Wong Kar-wai est de retour dans nos salles obscures. Pas avec un nouveau film, mais avec As Tears Go By, sa première réalisation fougueuse et pleine de promesses qui se refait une beauté avec une restauration 4k.
Petit gangster de Hong Kong, Wah se partage entre son boulot habituel, le recouvrement de dettes, et la nécessité de protéger son acolyte, Fly, à la conduite problématique : celui-ci ne cesse d’emprunter de l’argent qu’il ne peut jamais rembourser. Mais cette vie, déjà passablement déréglée, est bouleversée quand Wah doit héberger sa jolie cousine, Ngor, qui vit loin de la ville, sur l’île de Lantau. Wah entame alors un épuisant va-et-vient entre son amour naissant pour Ngor, mirage d’une vie paisible, et sa fidélité à son «frère» de gang, Fly, tabassé à répétition par les hommes de main d’un autre gangster, Tony. Wah devra choisir sa destinée.
Après des années à végéter en tant que scénariste à la télévision, puis dans des productions cinéma modestes où il se frotte à tous les genres, Wong Kar-wai a enfin l’opportunité de réaliser son premier long-métrage avec As Tears Go By. Jusque-là, son travail significatif fut le script de la comédie noire Final Victory (1986) réalisé par Patrick Tam. Ce dernier, fer de lance de la Nouvelle Vague hongkongaise, est un véritable mentor pour Wong Kar-wai dont il va produire ce premier film (et plus tard assurer le montage de Nos Années sauvages (1990) et Les Cendres du temps (1994)). L’intrigue est hautement inspirée par le Mean Streets (1973) de Martin Scorsese à travers ses personnages ((Jacky Cheung en lieu et place de De Niro en meilleur pote instable Harvey Keitel, jeune homme partagé entre ses sentiments et le milieu du crime) et situations (reprise de la bagarre dans la salle de billard) pliés à certains poncifs du polar hongkongais. Wong Kar-wai va néanmoins parvenir à imposer dans ce cadre son style naissant.

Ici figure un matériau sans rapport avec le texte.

Lemma status_inv_steps (sys : system) (ls : list label) :
  status_inv sys → status_inv (steps sys ls).
Proof.
  revert sys. induction ls as [|l ls IH]; intros sys Hsys; [done|].
  simpl. apply IH. by apply status_inv_step.
Qed.

End StatusDiscipline.

(** X21. The status writes of the event loop follow the transitions of the
    active set, in every interleaving of event deliveries and task
    resumptions of an initialised agent: at every point of the trace, the
    next action is the status write [update_computer(id, {"status": s})]
    exactly when [s] is due, that is [s = 1] (Running) right after an
    [add_active] into an empty active set and [s = 2] (Idle) right after a
    [remove_active] that leaves it empty. No other action comes between
    the transition and its write, no status write is made at any other
    point, between two steps of the loop nothing is due, and the tracker's
    active set is the one the adds and removes of the trace give. *)
Theorem status_writes_exactly_when_due (c0 : Computer) (ls : list label) :
  let st := sys_agent (steps (init_system (Some c0)) ls) in
  active st = active_at (trace st)
  ∧ due (trace st) = None
  ∧ ∀ tr1 a tr2 s,
      trace st = tr1 ++ a :: tr2 →
      (due tr1 = Some s ↔ ∃ cid, a = ECall (UpdateComputer cid s)).
Proof.
  destruct (StatusDiscipline.status_inv_steps (init_system (Some c0)) ls
              (StatusDiscipline.status_inv_init c0))
    as ([[Ha _] Hdue] & Hd & _).
  split; [done|]. split; [done|]. intros tr1 a tr2 s Heq.
  by apply (Hd tr1 a tr2 Heq).
Qed.

(** ** Start-up *)

Module StartupFacts.
Import Startup.

Lemma runM_bind {A B : Type} (m : M A) (f : A → M B) (p : process) :
  runM (m ≫= f) p =
    match runM m p with
    | (Ok a, p') => runM (f a) p'
    | (Raise e, p') => (Raise e, p')
    end.
Proof. done. Qed.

Le scénario est sans doute le plus linéaire de sa carrière mais le film se distingue par quelques figures visuelles récurrentes comme ses effets d’accélération ou de dilatation du temps (la scène du début où Andy Lau se bat pour venger Fly), ainsi qu’une énergie et une liberté de mouvement via une caméra portée très dynamique. Le polar hongkongais à cette période effectue une mue de sa facette virile et opératique du heroic bloodshed cher à John Woo et ses suiveurs vers une tonalité plus romantique qu’initiera justement Patrick Tam avec My Heart is That Eternal Rose (1989). Cette veine romantique du polar HK est indissociable de ses bandes-son flamboyantes, et d’acteurs souvent stars de la cantopop qui y contribuent par une chanson tout en gagnant une certaine crédibilité cinématographique. L’un des chefs-d’œuvre du genre sera A Moment of Romance de Johnnie To (1990), avec Andy Lau, l’un des « quatre rois célestes de la cantopop » (avec Jacky Cheung, Aaron Kwok et Leon Lai) qui trouvera là un de ses premiers grands succès. Wong Kar-wai se montre donc précurseur de ce courant par la présence de l’acteur, et en déployant son art de la scène romantique ultime comme, ici, les retrouvailles bouleversantes entre Maggie Cheung et Andy Lau sur fond de Take My Breath Away revisité en version cantonaise.
Le film inaugure justement le plaisir des reprises cantonaises de tubes pop anglo-saxons dans les films de Wong Kar-wai, que l’on savourera plus tard avec Karmacoma de Massive Attack dans Les Anges déchus (1995), ou Dreams des Cranberries revisité par Faye Wong dans Chungking Express (1994). Tous ces éléments contribuent dans une forme brute à marquer l’univers stylisé et mélancolique du réalisateur qui s’entrechoque à un réalisme palpable des environnements urbains hongkongais qu’il capture déjà de façon unique. L’immersion est idéale parmi ces petites frappes, notamment grâce à l’interprétation sans faille (notamment tous les seconds rôles ayant la tête de l’emploi, certains recrutés parmi de vrais gangsters locaux) dont un Jacky Cheung qui annonce son rôle torturé d’Une Balle dans la tête (1990) de John Woo. Il est assez impressionnant en jeune loup agité et ivre de reconnaissance.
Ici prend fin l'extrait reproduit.